RDIMM vs. UDIMM vs. LRDIMM

It is important to distinguish this from Unbuffered DIMMs (UDIMMs, common in desktops) and Load Reduced DIMMs (LRDIMMs). UDIMMs lack a register, limiting capacity per channel. LRDIMMs use a more advanced buffer that reduces load even further than RDIMMs, often used for the very highest capacity modules. The Samsung M393AAG40M3B-CYF, as an RDIMM, offers the perfect balance of capacity, performance, and cost for mainstream enterprise servers.

Physical and Electrical Design

The module's physical construction is standardized yet robust to meet server environmental demands.

288-Pin DDR4 RDIMM Form Factor

The module uses the 288-pin interface standard for all DDR4 RDIMMs. The pin layout and the single key notch in the connector are specifically designed to prevent insertion into incompatible motherboards (e.g., those designed for UDIMMs or DDR3). The printed circuit board (PCB) is typically constructed with multiple layers and high-quality substrates to ensure signal integrity at high speeds.

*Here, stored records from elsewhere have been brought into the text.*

Lemma put_bytes_lookup l : forall m a i c, l !! i = Some c -> 0 <= c < 256 -> put_bytes m a l (a + Z.of_nat i) = c.
Proof.
  induction l as [|x l IH]; intros m a i c Hi Hc; [done|]. cbn [put_bytes]. destruct i as [|i]; cbn in Hi.
  - injection Hi as ->. rewrite put_bytes_out by lia. rewrite Z.add_0_r, store8_eq. by apply wrap8_small.
  - replace (a + Z.of_nat (S i)) with (a + 1 + Z.of_nat i) by lia. by apply IH.
Qed.

(** The contract of a bounded print: as much of the text as fits, a terminator after it, and nothing else changed. *)
Definition holds (cap : Z) (text : list Z) (buf buf' : mem) : Prop :=
  let last := Z.min (Z.of_nat (length text)) (cap - 1) in
  (forall i c, text !! i = Some c -> Z.of_nat i < last -> buf' (Z.of_nat i) = c) /\ (0 < cap -> buf' last = 0) /\
  (forall x, x < 0 \/ last < x -> buf' x = buf x).

Lemma terminated cap text buf : 0 <= cap -> Forall (fun c => 0 <= c < 256) text ->
  holds cap text buf (let b := put_bytes buf 0 (take (Z.to_nat cap) text) in
    if cap =? 0 then b else store8 b (Z.min (Z.of_nat (length text)) (cap - 1)) 0).
Proof.
  intros Hcap Ht. unfold holds. cbn zeta. set (last := Z.min _ _). destruct (Z.eqb_spec cap 0) as [->|Hne].
  { cbn [Z.to_nat take put_bytes]. split_and!; [intros; lia|lia|done]. }
  split_and!.
  - intros i c Hi Hlt. rewrite store8_ne by lia. rewrite <- (Z.add_0_l (Z.of_nat i)). apply put_bytes_lookup.
    + rewrite lookup_take_lt by lia. done.
    + by apply (Forall_lookup_1 _ _ _ _ Ht Hi).
  - intros _. by rewrite store8_eq.
  - intros x Hx. rewrite store8_ne by lia. apply put_bytes_out. rewrite length_take. lia.
Qed.

(** The bytes of a log line: a text that is too long ends in three dots and a newline. *)
Definition log_line (text : list Z) : list Z :=
  if Z.of_nat (length text) <? UACPI_PLAIN_LOG_BUFFER_SIZE then text else take 123 text ++ [46; 46; 46; 10].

Voltage and Power Profile: 1.2V Operation

Operating at the standard DDR4 voltage of 1.2V, this module is more energy-efficient than previous-generation DDR3 modules (which typically used 1.5V or 1.35V). This reduced power consumption is a critical consideration in data centers where every watt counts, impacting both operational electricity costs and thermal management within dense server chassis. The efficient design helps in maintaining lower operating temperatures, contributing to long-term reliability.

Primary Applications and Use Cases

The specific combination of high density, ECC protection, and registered architecture makes this memory module suited for well-defined server-class applications.

Enterprise Servers and Virtualization

Modern enterprise servers from vendors like Dell EMC, HPE, Lenovo, and Cisco routinely require such modules. They are the building blocks for virtualization hosts (using VMware vSphere, Microsoft Hyper-V, or KVM) where large, consolidated pools of reliable RAM are needed to allocate to multiple virtual machines simultaneously. The 128GB capacity allows for significant VM density per host.

In-Memory Database Systems

Platforms like SAP HANA, Oracle Database In-Memory, and Microsoft SQL Server Hekaton fundamentally rely on storing entire working datasets in system RAM to eliminate storage I/O bottlenecks. For these systems, memory capacity, speed, and uncompromising data integrity (via ECC) are paramount. A server configured with multiple 128GB RDIMMs is an ideal foundation for such databases.

High-Performance Computing (HPC)

In scientific computing, financial modeling, and genomic sequencing, workloads often involve processing enormous datasets through complex calculations. These applications benefit directly from the high bandwidth of 2933 MT/s memory and the large capacity that allows more data to reside closer to the CPU, drastically reducing computation times.